Beans talk

I am not sure what it is with me and beans but they seem to have an almost mystical appeal, from the green sliced runners of childhood to the dried brown or black beans of nomadic people. Maybe it is because it is a seed eaten as seed. Maybe because they are a staple of food cultures I revere from the Middle East to Mexico. Maybe it is because the Cherokee Trail of Tears the Seed Ambassadors gave us as one of our first crops come with an unbelievable fertility and a heartbreaking tale. Maybe it is just because they are one of my favourite things to eat and grow.

We sowed Aquadulce Claudia on Sunday as an overwintering crop, a hopeful message in a bottle cast into choppy, wintry seas. We will add Crimson Flowered to them in spring. We often eat broad beans straight from the pod; at most, at home, lightly steamed, lightly dressed with good oil.

We grow Trail of Tears, blue Blauhilde, buttery Gold of Bacao, beautiful borlotto in summer, also field beans as green manure in winter, though not this year. I think part of the appeal lies in their ancient appearance, as though they have been found in a pharoah’s tomb. Fresh, in or out of the pod, or dried for protein for poor people without access to much fish and meat, there is an unassuming purity about them.

It is also that for growers they are givers not takers, fixing nitrate rather than exhausting land, returning dozens of pods for one seed: such good value. Do you, too, have crops that have a hold on you? If so, please share.

22 10 2012

Allan Jenkins

(photos Howard Sooley)

3 thoughts on “Beans talk

  1. Thankyou very much for the link about Cherokees.
    Beans are so beautiful, versatile & life enhancing. No wonder they are amongst the sacred food plants of many cultures.

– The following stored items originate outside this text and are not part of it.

(** * Pi-hole network monitoring: domain classification, list updates
      and log aggregation

    A shallow embedding of [pihole-monitoring/log_parser.py] and
    [pihole-monitoring/domain_updater.py], with the properties of the
    design document stated against it.

    Conventions of the embedding.
    - A Python [str] is a [string]; a character stands for the code point
      of the same number, so the embedding covers the code points
      U+0000..U+00FF.  [PyStr] gives the [str] methods the program calls
      ([lower], [strip], [split], [splitlines], [startswith], [endswith])
      on that range.
    - A Python [set] of strings is a [gset string]; a [dict] that the
      program iterates over is an association list in insertion order, a
      [dict] it only looks keys up in is a [gmap].
    - Effects of the updater (HTTP requests, sleeping, the file system,
      the clock) are threaded through a [World]; a Python exception is
      the [Raise] outcome of a computation.
    - What the parser asks of its host is a [Host]: the clock and the
      time zone, the times that pandas can hold, and the regular
      expressions of [re] that are not interpreted here.
    - Calls to [logger] are left out, and with them what the handlers of
      [logging.basicConfig] write to: the console and the application log
      (logs/application.log).  They change no value the program computes
      and raise nothing.  So [files] of a [World] holds the data files,
      every file but the application log, and a statement that files are
      as they were speaks of the data files only. *)

From Stdlib Require Import ZArith Ascii Floats Uint63 Lia.
From stdpp Require Import base gmap sets list strings sorting.

Local Open Scope Z_scope.
(* stdpp keeps [simpl] from unfolding string append; the proofs below
   compute with it. *)
Local Arguments String.append !_ _ / : simpl nomatch.

(* ===================================================================== *)
(** ** Python string methods *)
(* ===================================================================== *)

Module PyStr.

(** [str.isspace] on one character: U+0009..U+000D, U+001C..U+001F,
    U+0020, U+0085 and U+00A0. *)
Definition isspace (c : ascii) : bool :=
  let n := N_of_ascii c in
  ((9 <=? n) && (n <=? 13) || (28 <=? n) && (n <=? 31)
   || (n =? 32) || (n =? 133) || (n =? 160))%N.

(** The line boundaries of [str.splitlines]: LF, VT, FF, CR, FS, GS, RS
    and NEL (CR LF counts as one boundary, see [splitlines_go]). *)
Definition is_linebreak (c : ascii) : bool :=
  let n := N_of_ascii c in
  ((10 <=? n) && (n <=? 13) || (28 <=? n) && (n <=? 30) || (n =? 133))%N.

(** [str.lower] on one character: A..Z and the capital letters of
    U+00C0..U+00DE (all but the multiplication sign U+00D7) move up by
    32; every other character is its own lower case. *)
Definition lower_char (c : ascii) : ascii :=
  let n := N_of_ascii c in
  if ((65 <=? n) && (n <=? 90)
      || (192 <=? n) && (n <=? 222) && negb (n =? 215))%N
  then ascii_of_N (n + 32) else c.

Fixpoint lower (s : string) : string :=
  match s with
  | EmptyString => EmptyString
  | String c s' => String (lower_char c) (lower s')
  end.

Fixpoint lstrip (s : string) : string :=
  match s with
  | EmptyString => EmptyString
  | String c s' => if isspace c then lstrip s' else s
  end.

Fixpoint rstrip (s : string) : string :=
  match s with
  | EmptyString => EmptyString
  | String c s' =>
      match rstrip s' with
      | EmptyString => if isspace c then EmptyString else String c EmptyString
      | r => String c r
      end
  end.

(** [s.strip()] *)
Definition strip (s : string) : string := rstrip (lstrip s).

(** [s.startswith(p)] *)
Definition startswith (s p : string) : bool := String.prefix p s.

(** [s.endswith(suffix)]: some tail of [s] is [suffix]. *)
Fixpoint endswith (s suffix : string) : bool :=
  String.eqb s suffix
  || match s with
     | EmptyString => false
     | String _ s' => endswith s' suffix
     end.

(** [s.splitlines()], [cur] being the line read so far.  A text that
    ends in a line boundary has no empty last line. *)
Fixpoint splitlines_go (cur s : string) : list string :=
  match s with
  | EmptyString => if String.eqb cur "" then [] else [cur]
  | String c s' =>
      if is_linebreak c then
        match s' with
        | String c' s'' =>
            if Ascii.eqb c "013" && Ascii.eqb c' "010"
            then cur :: splitlines_go "" s''
            else cur :: splitlines_go "" s'
        | EmptyString => [cur]
        end
      else splitlines_go (cur +:+ String c "") s'
  end.

Definition splitlines (s : string) : list string := splitlines_go "" s.

(** [s.split()]: the maximal runs of characters that are not white
    space. *)
Fixpoint split_go (cur s : string) : list string :=
  match s with
  | EmptyString => if String.eqb cur "" then [] else [cur]
  | String c s' =>
      if isspace c then
        if String.eqb cur "" then split_go "" s' else cur :: split_go "" s'
      else split_go (cur +:+ String c "") s'
  end.

Definition split (s : string) : list string := split_go "" s.

(** [needle in s] on strings. *)
Fixpoint contains (s needle : string) : bool :=
  String.prefix needle s
  || match s with
     | EmptyString => false
     | String _ s' => contains s' needle
     end.

End PyStr.

(* ===================================================================== *)
(** ** log_parser.py: classification *)
(* ===================================================================== *)

(** One row of the [queries] table, as the SELECT of [parse_logs] reads
    it: two texts and two integers.  A row with a NULL, and a row whose
    [timestamp] is -2^63, which pandas reads as "not a time", are
    outside the embedding. *)
Record QueryRecord := {
  client : string;
  domain : string;
  timestamp : Z;
  status : Z
}.

(** What [sqlite3] finds at [db_path]. *)
Inductive Database :=
  | DbMissing                              (* no file at db_path *)
  | DbCorrupt                              (* connect or execute raises *)
  | DbNoQueriesTable                       (* the file has no table queries *)
  | DbUnreadable                           (* the table is there, the SELECT raises *)
  | DbQueries (rows : list QueryRecord).

(** The fields of a [LogParser] object.  [categories] is the dict filled
    by [_load_categories], in insertion order. *)
Record LogParser := {
  db : Database;
  categories : list (string * gset string);
  device_map : gmap string string
}.

(** The inner loop of [categorize_domain] (lines 83-85) over the
    elements of one category's set. *)
Fixpoint scan_domains (domain : string) (cat_domains : list string) : bool :=
  match cat_domains with
  | [] => false
  | cat_domain :: rest =>
      if PyStr.endswith domain ("." +:+ cat_domain) || String.eqb domain cat_domain
      then true
      else scan_domains domain rest
  end.

(** The outer loop of [categorize_domain] (lines 77-87). *)
Fixpoint categorize_loop (domain : string) (items : list (string * gset string)) : string :=
  match items with
  | [] => "uncategorized"
  | (category, domains) :: rest =>
      if bool_decide (domain ∈ domains) then category
      else if scan_domains domain (elements domains) then category
      else categorize_loop domain rest
  end.

Definition categorize_domain (self : LogParser) (domain : string) : string :=
  let domain := PyStr.strip (PyStr.lower domain) in
  categorize_loop domain (categories self).

(* ===================================================================== *)
(** ** log_parser.py: reading and filtering the query log *)
(* ===================================================================== *)

(** A Python exception, by the classes the program tells apart.  The
    message of an exception that the outside raises is the outside's;
    the message of one that the embedding builds stands for the text
    Python gives it, and no statement rests on it. *)
Inductive exn :=
  | RequestException (msg : string)   (* requests.exceptions.RequestException and its subclasses *)
  | AttributeError (msg : string)
  | OSError (msg : string)
  | DatabaseError (msg : string)      (* sqlite3.Error, pandas' DatabaseError *)
  | OverflowError (msg : string)
  | OtherException (msg : string).    (* any other subclass of Exception *)

(** How a call ends: with a value, or with an exception. *)
Inductive outcome (A : Type) :=
  | Return (a : A)
  | Raise (e : exn).
Arguments Return {A} a.
Arguments Raise {A} e.

(** [check_db_connection] (lines 89-107). *)
Definition check_db_connection (self : LogParser) : bool :=
  match db self with
  | DbMissing => false
  | DbCorrupt => false
  | DbNoQueriesTable => false
  | DbUnreadable => true
  | DbQueries _ => true
  end.

(** ORDER BY timestamp DESC, as an insertion sort that keeps rows of one
    timestamp in table order (SQL leaves their order open). *)
Fixpoint insert_desc (r : QueryRecord) (l : list QueryRecord) : list QueryRecord :=
  match l with
  | [] => [r]
  | r' :: l' =>
      if timestamp r' <=? timestamp r then r :: l else r' :: insert_desc r l'
  end.

Fixpoint order_by_timestamp_desc (l : list QueryRecord) : list QueryRecord :=
  match l with
  | [] => []
  | r :: l' => insert_desc r (order_by_timestamp_desc l')
  end.

(** [pd.read_sql(query, conn, params=[start])] (lines 118-127). *)
Definition read_sql (d : Database) (start : Z) : outcome (list QueryRecord) :=
  match d with
  | DbQueries rows =>
      Return (order_by_timestamp_desc (filter (λ r, start ≤ timestamp r) rows))
  | DbUnreadable => Raise (DatabaseError "Execution failed on sql")
  | DbNoQueriesTable => Raise (DatabaseError "no such table: queries")
  | DbCorrupt => Raise (DatabaseError "file is not a database")
  | DbMissing => Raise (DatabaseError "unable to open database file")
  end.

(** A row of the DataFrame that [parse_logs] returns: the four columns
    read, and the columns of lines 134-144. *)
Record LogRow := {
  query : QueryRecord;
  Time : Z;                    (* seconds since the epoch, UTC *)
  Device : string;
  Category : string;
  Hour : Z;
  Date : Z;                    (* days since the epoch *)
  Status_Description : string
}.

(** [status_map] of lines 141-143. *)
Definition status_map : gmap Z string :=
  list_to_map
    [ (0, "Unknown"); (1, "Blocked (gravity)"); (2, "Allowed");
      (3, "Blocked (regex)"); (4, "Blocked (exact)"); (5, "Blocked (CNAME)");
      (9, "Blocked (gravity, CNAME)"); (10, "Blocked (regex, CNAME)");
      (11, "Blocked (exact, CNAME)") ].

(** Lines 134-144 on one row whose time pandas can hold (see
    [to_datetime_ok] below for the rows it cannot). *)
Definition process_row (self : LogParser) (r : QueryRecord) : LogRow :=
  {| query := r;
     Time := timestamp r;
     Device := default (client r) (device_map self !! client r);
     Category := categorize_domain self (domain r);
     Hour := (timestamp r `div` 3600) `mod` 24;
     Date := timestamp r `div` 86400;
     Status_Description := default "Unknown" (status_map !! status r) |}.

(** *** The pattern language of [Series.str.contains]

    [str.contains(pat, case=False, na=False)] leaves [regex] at its
    default [True]: [pat] is compiled by [re] with [re.IGNORECASE] and
    searched in each device name.  The patterns made of ordinary
    characters and [.] are interpreted here: [re_compile] gives their
    items, and [None] on a pattern that holds any other special
    character of [re].  Such a pattern is left to the [re] of the host
    (see [str_contains] below). *)
Inductive ReItem :=
  | ReLit (c : ascii)          (* an ordinary character *)
  | ReDot.                     (* [.]: any character but a newline *)

(** The special characters of [re]: . ^ $ * + ? { } [ ] \ | ( ) *)
Definition re_special (c : ascii) : bool :=
  bool_decide (N_of_ascii c ∈ [46; 94; 36; 42; 43; 63; 123; 125; 91; 93; 92; 124; 40; 41]%N).

Fixpoint re_compile (pat : string) : option (list ReItem) :=
  match pat with
  | EmptyString => Some []
  | String c pat' =>
      if Ascii.eqb c "." then (ReDot ::.) <$> re_compile pat'
      else if re_special c then None
      else (ReLit c ::.) <$> re_compile pat'
  end.

(** One item against one character, under [re.IGNORECASE]. *)
Definition re_item_matches (it : ReItem) (x : ascii) : bool :=
  match it with
  | ReLit c => Ascii.eqb (PyStr.lower_char c) (PyStr.lower_char x)
  | ReDot => negb (Ascii.eqb x "010")
  end.

(** The compiled pattern matches at the start of [s]. *)
Fixpoint re_match_here (items : list ReItem) (s : string) : bool :=
  match items, s with
  | [], _ => true
  | _ :: _, EmptyString => false
  | it :: items', String x s' => re_item_matches it x && re_match_here items' s'
  end.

  2. I concur on the beans to be honest; aside from their own amazing beauty and variety, I think it’s the substance they represent. A jar of beans is both your seed for next year, but also the foundation for a good few meals in the meantime. I excuse myself in advance from linking to a post of my own on their appeal:

    Aside from beans I would probably say tomatoes hold the most unreasonable appeal for me. I’m not sure why, as they’re so much less practical with all the cossetting they need to get to fruiting, and the work involved in storing them, but where other people may dream of sports cars and Caribbean getaways if they came in to a spare million or three, I dream of the space and resources to grow every tomato that catches my eye. An acre of glasshouse would keep me happier for longer than any Ferrari. And I could try to solve the storage problem with de Colgar or ramellet types…if only I actually played the lottery, eh?!

  3. Hi Allan and Howard – impressive looking beans. Do you store beans for food and if so, which are the better tasting bean for you? We grow most of our on vegetables and salad crops and use Oats as a green manure. Would love to link to your blog if that’s OK?